**INPUT DATA:**
(** The [breakdown] of the hovered entry:
    [expenseCategories.map(cat => ({ name: cat, value: entry[cat] || 0 }))
       .filter(p => p.value > 0).sort((a, b) => b.value - a.value)]. *)
Definition breakdown (expenseCategories : list string) (entry : gmap string value)
  : list TooltipItem :=
  sortBy sortsBelow
    (filter (fun p => gt (toNumber (item_value p)) zero = true)
       (map (fun cat => Item cat (orZero (entry !! cat))) expenseCategories)).

(** What the tooltip lists: nothing unless it is active with a non-empty
    payload, else the label and [breakdown.slice(0, 5)] of the first payload
    item's entry. *)
Definition CustomTooltip (active : bool) (payload : option (list (gmap string value)))
  (label : string) (expenseCategories : list string)
  : option (string * list TooltipItem) :=
  match active, payload with
  | true, Some (entry :: _) => Some (label, take 5 (breakdown expenseCategories entry))
  | _, _ => None
  end.
End Tooltip.

(** ** [CalendarView] *)

Section Calendar.
Context {lib : DateLib} {fields : DateFields}.

(** [eachDayOfInterval({ start: startOfMonth(baseDate), end: endOfMonth(baseDate) })] *)
Definition daysInMonth (baseDate : time) : list time :=
  eachDayOfInterval (startOfMonth baseDate) (endOfMonth baseDate).

(** [getDay(start) === 0 ? 6 : getDay(start) - 1]: the number of blank cells
    before the first day, in a grid whose weeks start on Monday. *)
Definition startingDayIndex (baseDate : time) : Z :=
  let g := getDay (startOfMonth baseDate) in
  if g =? 0 then 6 else g - 1.

(** The predicate of [transactions.filter]: dated in the month of
    [baseDate] (never so for an Invalid Date) and an expense. *)
Definition inCalendarMonth (baseDate : time) (tx : Transaction) : bool :=
  match dateParse (tx_date tx) with
  | Some d => isSameMonth d baseDate && bool_decide (tx_type tx = expense)
  | None => false
  end.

**WHAT THE EXERCISE ASKS:** Begin at the first line of the material and transcribe each line exactly. End with the line containing "Definition CustomTooltip (active", and give nothing else.

**RESULT FOR THIS EXERCISE:**
(** The [breakdown] of the hovered entry:
    [expenseCategories.map(cat => ({ name: cat, value: entry[cat] || 0 }))
       .filter(p => p.value > 0).sort((a, b) => b.value - a.value)]. *)
Definition breakdown (expenseCategories : list string) (entry : gmap string value)
  : list TooltipItem :=
  sortBy sortsBelow
    (filter (fun p => gt (toNumber (item_value p)) zero = true)
       (map (fun cat => Item cat (orZero (entry !! cat))) expenseCategories)).

(** What the tooltip lists: nothing unless it is active with a non-empty
    payload, else the label and [breakdown.slice(0, 5)] of the first payload
    item's entry. *)
Definition CustomTooltip (active : bool) (payload : option (list (gmap string value)))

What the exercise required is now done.